The Actors Workshop is one of southern California's oldest film acting programs and is generally associated with the Sanford Meisner and Charles Conrad techniques. The company was established by its parent company, Shannon & Company.

==Overview==
Founded by Film/TV actor R.J. Adams in 1980, The Actors Workshop has been training aspiring and professional young film/television actors in both Los Angeles and Orange County, California. Throughout the years a number of well-known industry directors and casting directors from Universal Television, Warner Brothers, Columbia Pictures, Lorimar TV, NBC, CBS and ABC have been affiliated with the workshop and continue to make bi-monthly guest appearances on a monthly basis. The school has bolstered the career of many well-known actors who have appeared in dozens of starring and co-starring Film/Television roles. R.J. Adams' son Rob Adams now owns and runs The Actors Workshop and has been coaching actors for thirty four years. Rob Adams is credited with coaching such stars as Quinton Jackson, Sarah Lancaster, Warren G, Wayne Bastrup, Annet Mahendru, David Farkas and Tiffany.

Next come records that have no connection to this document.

Definition weight_sum (progress : list ProgressRecord) : Q :=
  sum_list (map weight progress).

(** ** Statistics *)

(** [sum(...)] of floats: from 0, left to right. *)
Definition py_sum (l : list Q) : Q := foldl Qplus 0 l.

(** [sum(...)] of ints. *)
Definition py_sum_int (l : list Z) : Z := foldl Z.add 0%Z l.

(** Returns [(proficiency_percent, total_time)]; the division is by a
    length that is not 0. *)
Definition get_session_metadata (progress : list ProgressRecord) : Q * Q :=
  match progress with
  | [] => (0, 0)
  | _ :: _ =>
      let total_weight := py_sum (map weight progress) in
      let total := py_sum (map total_time progress) in
      let avg_weight := total_weight / inject_Z (Z.of_nat (length progress)) in
      let weight_range := MAX_WEIGHT - MIN_WEIGHT in
      let normalized_avg_difficulty := (avg_weight - MIN_WEIGHT) / weight_range in
      let proficiency_percent := (1 - normalized_avg_difficulty) * 100 in
      let proficiency_percent := py_max 0 (py_min 100 proficiency_percent) in
      (proficiency_percent, total)
  end.

(** The numbers [display_item_metadata] prints for an entry (it prints
    them when [g_show_meta_data] is set). *)
Record ItemMetadata : Type := mkItemMetadata {
  new_proficiency : Q;
  old_proficiency : Q;
  item_proficiency_change : Q;
  accuracy : Q
}.

Definition display_item_metadata (prog_item : ProgressRecord) (orig_weight : Q) : ItemMetadata :=
  let weight_range := MAX_WEIGHT - MIN_WEIGHT in
  let new_prof := ((MAX_WEIGHT - weight prog_item) / weight_range) * 100 in
  let old_prof := ((MAX_WEIGHT - orig_weight) / weight_range) * 100 in
  {| new_proficiency := new_prof;
     old_proficiency := old_prof;
     item_proficiency_change := new_prof - old_prof;
     accuracy :=
       if (0 <? attempts prog_item)%Z
       then (inject_Z (correct prog_item) / inject_Z (attempts prog_item)) * 100
       else 0 |}.

(** The numbers [display_session_summary] prints. *)
Record SessionSummary : Type := mkSummary {
  shown_correct : Z;
  shown_attempts : Z;
  session_accuracy : Q;
  end_proficiency : Q;
  proficiency_change : Q;
  total_words : nat;
  words_seen : nat;
  overall_total_correct : Z;
  overall_total_attempts : Z;
  overall_accuracy : Q;
  mastery_threshold : Q;
  words_mastered : nat;
  total_hours : Q;
  session_minutes : Q
}.

Definition display_session_summary (progress : list ProgressRecord)
    (session_correct session_attempts : Z) (time_change_minutes : Q)
    (start_proficiency : Q) : SessionSummary :=
  let session_acc :=
    if (0 <? session_attempts)%Z
    then inject_Z session_correct / inject_Z session_attempts * 100 else 0 in
  let '(end_prof, end_total_time) := get_session_metadata progress in
  let total_correct := py_sum_int (map correct progress) in
  let total_attempts := py_sum_int (map attempts progress) in
  let threshold := MIN_WEIGHT + (MAX_WEIGHT - MIN_WEIGHT) * (5 # 100) in
  {| shown_correct := session_correct;
     shown_attempts := session_attempts;
     session_accuracy := session_acc;
     end_proficiency := end_prof;
     proficiency_change := end_prof - start_proficiency;
     total_words := length progress;
     words_seen := length (filter (fun p => (0 < attempts p)%Z) progress);
     overall_total_correct := total_correct;
     overall_total_attempts := total_attempts;
     overall_accuracy :=
       if (0 <? total_attempts)%Z
       then inject_Z total_correct / inject_Z total_attempts * 100 else 0;
     mastery_threshold := threshold;
     words_mastered := length (filter (fun p => Qle_bool (weight p) threshold = true) progress);
     total_hours := end_total_time / 3600;
     session_minutes := time_change_minutes |}.

(** The proficiency of one entry, as [display_item_metadata] computes it. *)
Definition item_proficiency (w : Q) : Q :=
  ((MAX_WEIGHT - w) / (MAX_WEIGHT - MIN_WEIGHT)) * 100.

(** ** Session settings *)

(** The five module-level flags the settings prompt toggles. *)
Record Flags : Type := mkFlags {
  g_chinese_to_english : bool;
  g_random_mode : bool;
  g_show_pinyin : bool;
  g_show_simplified : bool;
  g_show_meta_data : bool
}.

(** The values the module starts with. *)
Definition initial_flags : Flags :=
  {| g_chinese_to_english := true; g_random_mode := true; g_show_pinyin := true;
     g_show_simplified := true; g_show_meta_data := true |}.

(** The two flags the selection and the turn read. *)
Definition settings_of (f : Flags) : Settings :=
  {| chinese_to_english := g_chinese_to_english f; random_mode := g_random_mode f |}.

Definition is_lower (c : ascii) : bool :=
  let n := nat_of_ascii c in (Nat.leb 97 n && Nat.leb n 122)%bool.

Definition upper_char (c : ascii) : ascii :=
  if is_lower c then ascii_of_nat (nat_of_ascii c - 32) else c.

Fixpoint upper (s : string) : string :=
  match s with
  | EmptyString => EmptyString
  | String c s' => String (upper_char c) (upper s')
  end.

(** [s.replace("-", " ")]. *)
Fixpoint replace_dashes (s : string) : string :=
  match s with
  | EmptyString => EmptyString
  | String c s' => String (if Ascii.eqb c "-" then " "%char else c) (replace_dashes s')
  end.

(** [s.split()]: the maximal runs of characters that are not white space. *)
Fixpoint split (s : string) : list string :=
  match s with
  | EmptyString => []
  | String c s' =>
      if is_space c then split s'
      else
        match s' with
        | EmptyString => [String c EmptyString]
        | String c' _ =>
            if is_space c' then String c EmptyString :: split s'
            else
              match split s' with
              | t :: ts => String c t :: ts
              | [] => [String c EmptyString]
              end
        end
  end.

Definition tokenize_input (user_input : string) : list string :=
  map upper
    (filter (fun token => strip token <> EmptyString)
            (split (replace_dashes user_input))).

(** How [validate_tokens] ends: it returns a boolean, or [sys.exit(0)]
    raises [SystemExit]. *)
Inductive validation : Type :=
  | Validated (ok : bool)
  | Exits.

Definition toggle (token : string) (f : Flags) : option Flags :=
  if String.eqb token "EC" then
    Some {| g_chinese_to_english := negb (g_chinese_to_english f);
            g_random_mode := g_random_mode f; g_show_pinyin := g_show_pinyin f;
            g_show_simplified := g_show_simplified f;
            g_show_meta_data := g_show_meta_data f |}
  else if String.eqb token "R" then
    Some {| g_chinese_to_english := g_chinese_to_english f;
            g_random_mode := negb (g_random_mode f); g_show_pinyin := g_show_pinyin f;
            g_show_simplified := g_show_simplified f;
            g_show_meta_data := g_show_meta_data f |}
  else if String.eqb token "P" then
    Some {| g_chinese_to_english := g_chinese_to_english f;
            g_random_mode := g_random_mode f; g_show_pinyin := negb (g_show_pinyin f);
            g_show_simplified := g_show_simplified f;
            g_show_meta_data := g_show_meta_data f |}
  else if String.eqb token "S" then
    Some {| g_chinese_to_english := g_chinese_to_english f;
            g_random_mode := g_random_mode f; g_show_pinyin := g_show_pinyin f;
            g_show_simplified := negb (g_show_simplified f);
            g_show_meta_data := g_show_meta_data f |}
  else if String.eqb token "M" then
    Some {| g_chinese_to_english := g_chinese_to_english f;
            g_random_mode := g_random_mode f; g_show_pinyin := g_show_pinyin f;
            g_show_simplified := g_show_simplified f;
            g_show_meta_data := negb (g_show_meta_data f) |}
  else None.

(** The [for] loop of [validate_tokens]: the flags as toggled so far and
    the tokens rejected so far. *)
Fixpoint validate_loop (tokens : list string) (f : Flags) (errs : list string)
    : option (list string) * Flags :=
  match tokens with
  | [] => (Some errs, f)
  | token :: rest =>
      if String.eqb token "Q" then (None, f)
      else
        match toggle token f with
        | Some f' => validate_loop rest f' errs
        | None => validate_loop rest f (errs ++ [token])
        end
  end.

Definition validate_tokens (tokens : list string) (f : Flags) : validation * Flags :=
  match validate_loop tokens f [] with
  | (None, f') => (Exits, f')
  | (Some [], f') => (Validated true, f')
  | (Some (_ :: _), f') => (Validated false, f')
  end.

(** How the settings prompt ends: a line was accepted, [Q] was typed, or
    the learner stopped answering (the lines ran out). *)
Inductive settings_end : Type :=
  | Configured
  | SettingsExit
  | SettingsInterrupted.
(** The body of [native_value] once [raw_value] has been read. *)
Definition decode (rd : reg_def) (raw_value : Z) : result value :=
  let key := key rd in
  if (key =? "TT")%string || (key =? "TT2")%string then
    if raw_value =? 20000 then Ok (VStr "HI")
    else if (raw_value =? -20000) || (raw_value =? 65536 - 20000) then Ok (VStr "LO")
    else if raw_value =? 20001 then Ok (VStr "---")
    else if raw_value =? 20002 then Ok (VStr "Neaktivní")
    else
      match divider rd with
      | Some d => round_div raw_value d
      | None => Ok (VInt raw_value)
      end
  else if (key =? "CAS")%string then
    match divider rd with
    | Some d => round_div raw_value d
    | None => Ok (VInt raw_value)
    end
  else if (key =? "SER1")%string then
    if raw_value =? 255 then Ok (VStr "Inicializace")
    else Ok (VInt (Z.min 100 (Z.max 0 raw_value)))
  else if (key =? "SDS")%string then
    if raw_value =? 255 then Ok (VStr "Vypnuto")
    else
      let active := raw_value mod 10 in
      let level := raw_value / 10 in
      let level_map : gmap Z string :=
        {[ 1 := "-2"; 2 := "-1"; 3 := "Standard"; 4 := "+1"; 5 := "+2" ]} in
      let level_str := default "Neznámé" (level_map !! level) in
      Ok (VStr (level_str +:+ " " +:+
                (if active =? 1 then "(Aktivní)" else "(Neaktivní)")))
  else if (key =? "STAT")%string then
    Ok (get_or STATUS_MAP raw_value (VStr ("Neznámý (" +:+ str raw_value +:+ ")")))
  else if (key =? "REZIM")%string then
    Ok (get_or MODE_MAP raw_value (VInt raw_value))
  else if (key =? "PALIVO")%string then
    Ok (get_or FUEL_MAP raw_value (VInt raw_value))
  else if (key =? "PRILOZ")%string then
    Ok (get_or REFUEL_MAP raw_value (VInt raw_value))
  else if (key =? "BARVA")%string then
    Ok (get_or COLOR_MAP raw_value (VInt raw_value))
  else if (key =? "BEEP")%string then
    Ok (get_or BEEP_MAP raw_value (VInt raw_value))
  else if (key =? "RELE1")%string || (key =? "RELE2")%string then
    Ok (get_or RELAY_MAP raw_value (VInt raw_value))
  else if (key =? "PORUCHA")%string then
    if raw_value =? 0 then Ok (VStr "Bez poruchy")
    else
      let faults : list string := [] in
      let faults := if negb (Z.land raw_value 1 =? 0) then faults ++ ["T1"] else faults in
      let faults := if negb (Z.land raw_value 2 =? 0) then faults ++ ["T2"] else faults in
      let faults := if negb (Z.land raw_value 8 =? 0) then faults ++ ["Dvířka"] else faults in
      match faults with
      | [] => Ok (VStr ("Neznámá (" +:+ str raw_value +:+ ")"))
      | _ => Ok (VStr (join ", " faults))
      end
  else
    match divider rd with
    | Some d => round_div raw_value d
    | None => Ok (VInt raw_value)
    end.

Definition native_value (coordinator : TimNetCoordinator) (self : TimNetSensor)
  : result value :=
  if negb (data_bool (data coordinator)) then Ok VNone
  else
    match data coordinator ≫= (fun d => d !! _address self) with
    | None => Ok VNone
    | Some raw_value => decode (_reg_def self) raw_value
    end.

(** *** TimNetDoorSensor: [None] when unknown. *)
Definition door_is_on (coordinator : TimNetCoordinator) : option bool :=
  if negb (data_bool (data coordinator)) then None
  else
    match data coordinator ≫= (fun d => d !! 0x0004) with
    | None => None
    | Some raw_value => Some (negb (raw_value =? 0))
    end.

(** *** TimNetConnectionSensor *)
Definition is_on (coordinator : TimNetCoordinator) : bool :=
  connection_ok coordinator && data_bool (data coordinator).

Definition available (coordinator : TimNetCoordinator) : bool := true.

(** *** Specification vocabulary *)

(** The dictionary built by the loop of [_fetch_data]. *)
Definition dict_of_list (values : list Z) : gmap Z Z :=
  foldl (fun (data : gmap Z Z) '(i, value) => <[i := value]> data) ∅ (enumerate values).

(** The poll tick takes a failure path: the fetch raised, or its reading is
    empty. *)
Definition poll_failed (p : ModbusClient.peer) (c : TimNetCoordinator) : bool :=
  match _fetch_data p c with
  | Ok d => negb (dict_bool d)
  | Raise _ => true
  end.

(** The same, as a proposition. *)
Definition poll_failed_prop (p : ModbusClient.peer) (c : TimNetCoordinator) : Prop :=
  (exists e, _fetch_data p c = Raise e) \/ _fetch_data p c = Ok ∅.

(** [raw / 10] as a float. *)
Definition tenth (raw : Z) : spec_float :=
  SFdiv prec emax (float_of_int raw) (float_of_int 10).

(** The enumerated registers, each with its lookup table. *)
Definition ENUM_TABLES : list (string * gmap Z string) :=
  [ ("STAT", STATUS_MAP); ("REZIM", MODE_MAP); ("PALIVO", FUEL_MAP);
    ("PRILOZ", REFUEL_MAP); ("BARVA", COLOR_MAP); ("BEEP", BEEP_MAP);
    ("RELE1", RELAY_MAP); ("RELE2", RELAY_MAP) ].

Definition unknown_status (raw : Z) : string := "Neznámý (" +:+ str raw +:+ ")".

(** The names of the faults flagged in [raw], in ascending bit order. *)
Definition fault_names (raw : Z) : list string :=
  (if Z.testbit raw 0 then ["T1"] else [])
  ++ (if Z.testbit raw 1 then ["T2"] else [])
  ++ (if Z.testbit raw 3 then ["Dvířka"] else []).

Definition unknown_fault (raw : Z) : string := "Neznámá (" +:+ str raw +:+ ")".

(** The level table of the sensitivity register. *)
Definition level_map : gmap Z string :=
  {[ 1 := "-2"; 2 := "-1"; 3 := "Standard"; 4 := "+1"; 5 := "+2" ]}.

Definition LEVEL_LABELS : list string :=
  ["-2"; "-1"; "Standard"; "+1"; "+2"; "Neznámé"].

End Sensor.

(** ** Sample inputs *)

Module Samples.

Import ModbusClient Sensor.

Definition to_bytes (l : list Z) : bytes := chr <$> l.

Definition client0 : MinimalModbusTcpClient :=
  ModbusClient.__init__ "10.0.0.11" 502 ModbusClient.default_timeout 1.

(** A reply carrying three register words and one unpaired byte. *)
Definition wire_three_words_and_a_half : bytes :=
  to_bytes [0; 1; 0; 0; 0; 10; 1; 3; 7; 0; 215; 78; 33; 4; 176; 50].

(** A reply whose payload is the function code alone. *)
Definition wire_function_code_only : bytes := to_bytes [0; 1; 0; 0; 0; 2; 1; 3].

Definition wire_truncated : bytes := to_bytes [0; 1; 0; 0].

Definition wire_header_only : bytes := to_bytes [0; 1; 0; 0; 0; 1; 1].

Definition wire_exception : bytes := to_bytes [0; 1; 0; 0; 0; 3; 1; 131; 2].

Today The Actors Workshop is currently ranked as the number 3 Best acting school in California.

==Studio facility==
In early 1990, the workshop added a Television studio. The studio is used for training, filming auditions, demo reels and overall growth of the students. Through the years, Television and film directors such as Dennis Steinmetz, Richard Compton, Ron Stephenson, Corey Allen and Michael O'Herlihy make regular appearances at the school. Casting directors from major television stations CBS, NBC and production companies Lorimar, 20th century looked for prospects at weekly showcases.